Nel pomeriggio di quel 4 agosto, allo stadio olimpico era presente anche Adolf Hitler. Di fronte alla vittoria di Owens contro il tedesco Luz Long (il migliore atleta tedesco), nei libri di storia si legge che il Führer indispettito si sia alzato e uscito dallo stadio per non stringere la mano al nero americano. In realtà le cose andarono diversamente. Come scrisse nella sua autobiografia, “The Jesse Owens Story”, Owens stesso raccontò come Hitler si alzò in piedi e gli fece un cenno con la mano: “Dopo essere sceso dal podio del vincitore, passai davanti alla tribuna d’onore per rientrare negli spogliatoi. Il Cancelliere tedesco mi fissò, si alzò e mi salutò agitando la mano. Io feci altrettanto, rispondendo al saluto. Penso che giornalisti e scrittori mostrarono cattivo gusto inventando poi un’ostilità che non ci fu affatto”.
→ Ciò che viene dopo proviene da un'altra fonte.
(** A socket path that does not fit [sun_path]: the socket is bound at its first
    107 bytes, and a [serve] that is stopped leaves it there. *)
Theorem long_socket_left :
  let path := SLASH :: replicate 120 "s"%char in
  let c0 := cfg0 100 in
  let c := Cfg (c_lim c0) (c_fs c0) (c_sec c0) (PayCfg path [] [] []) (c_net c0) in
  let v := ServeAns None true (fun n => Info 41 42 0 (B "-") n 0 0) [ServeTick true PollIntr false] in
  let '(e, s) := main_run no_net_daemon (ok_host true) (Some v) no_payload c (start0 0%nat c) in
  e = inl 0 /\ remains all_ok (m_log s) = [RFile (take 107 path)].
Proof. by vm_compute. Qed.

(** ** Witnesses *)

(** [--secure --timeout 2]. *)
Definition secure_cfg : cfg :=
  Cfg (Limits 100 (B "max 100000") 256 0 0 2) (FsCfg [] [] [] [] [] [] 0)
    (SecCfg false false false true []) (PayCfg [] [] [] []) netcfg0.
Abbreviation secure_run :=
  (main_run no_net_daemon (ok_host true) None no_payload secure_cfg (start0 0%nat secure_cfg)).

Definition sync_at : nat := default 0%nat (fst <$> list_find (fun o => is_sync o = true) (m_log secure_run.2)).

Lemma payload_held_witness :
  no_sync (take sync_at (m_log secure_run.2)) /\
  SReq (add_cmd 7 (B "/etc/shadow") ++ [NL]) ∈ take sync_at (m_log secure_run.2).
Proof.
  assert (m_log secure_run.2 = take sync_at (m_log secure_run.2) ++ SSync (B "x") ::
    drop (S sync_at) (m_log secure_run.2)) as E by (by vm_compute).
  split; [|by apply (bool_decide_unpack _); vm_compute].
  exact (proj1 (payload_held no_net_daemon (ok_host true) None no_payload secure_cfg 0%nat _ _ _ E)).
Defined.

Abbreviation secure_launch :=
  (launch no_net_daemon (ok_host true) false secure_cfg (start0 0%nat secure_cfg)).

Lemma cell_released_witness :
  exists s2, secure_run = (inl 137, s2) /\ m_on secure_launch.2 = true /\
    SReq (clr_line 7) ∈ m_log s2 /\ remains all_ok (m_log s2) = [].
Proof.
  pose proof (cell_released no_net_daemon (ok_host true) all_ok None no_payload secure_cfg 0%nat) as H.
  assert (secure_launch = (inl (Run 42 (B "/tmp/agentcell-root.a1b2c3")
     (B "/sys/fs/cgroup/user.slice/agentcell-41") true), secure_launch.2)) as El by (by vm_compute).
  cbv zeta in H. change (bool_decide (is_Some None)) with false in H. rewrite El in H.
  assert (secure_run.1 = inl 137) as E1 by (by vm_compute).
  destruct secure_run as [o s2] eqn:Er. cbn in E1. subst o. destruct H as (_ & _ & post & Hl & _ & Hc & _ & Hk).
  exists s2. split_and!; [done|by vm_compute|rewrite Hl; apply elem_of_app; right; by apply Hc; vm_compute|].
  apply elem_of_nil_inv. intros x Hx. destruct (Hk x Hx) as [Hx'|(v & ? & _)]; [|done].
  by destruct x; [destruct Hx'|..|destruct Hx'].
Defined.

Lemma veth_configured_witness :
  Z.land (CELL_NET + (3 * 4 + 2)) MASK30 = Z.land (CELL_NET + (3 * 4 + 1)) MASK30.
Proof. apply (veth_configured (B "vethc3") 3 0); [cbn; lia|lia]. Defined.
Per il regista Stephen Hopkins non sarà mai possibile rendere davvero giustizia alla vita di Jesse Owens in sole due ore di film: “descrivendo la sua parabola ascendente degli anni 1934-1936, lo vediamo trasformarsi da giovane e inesperto atleta in campione mondiale. Quest’arco di tempo è anche di grande interesse drammatico: non sarebbe potuto accadere né prima né dopo, in virtù di alcune innovazioni tecnologiche e, da un punto di vista prettamente storico, a causa dell’avanzata del nazismo in Europa”.

Quattro settimane di riprese nella capitale tedesca hanno portato al film “un’autenticità che non sarebbe stato possibile ottenere con la sola ricostruzione sul set”, commenta il regista Stephen Hopkins. Quando Stephan James esce dal tunnel sotto lo stadio Olimpico per raggiungere il tracciato, occupa esattamente “lo stesso punto in cui si trovava Jesse. Ho realizzato quanto fosse importante quel momento per lui, e mi è quasi mancato il fiato. Avevo i brividi. Pensare che ha corso mentre lo guardavano 100.000 persone… Ho provato l’emozione che forse deve aver provato anche lui nel 1936”.

“La storia di Jesse Owens è tanto ricca e incredibile – conclude il regista – che il lavoro è stato, piuttosto, riuscire a isolare e selezionare gli elementi, per arrivare al cuore della storia”.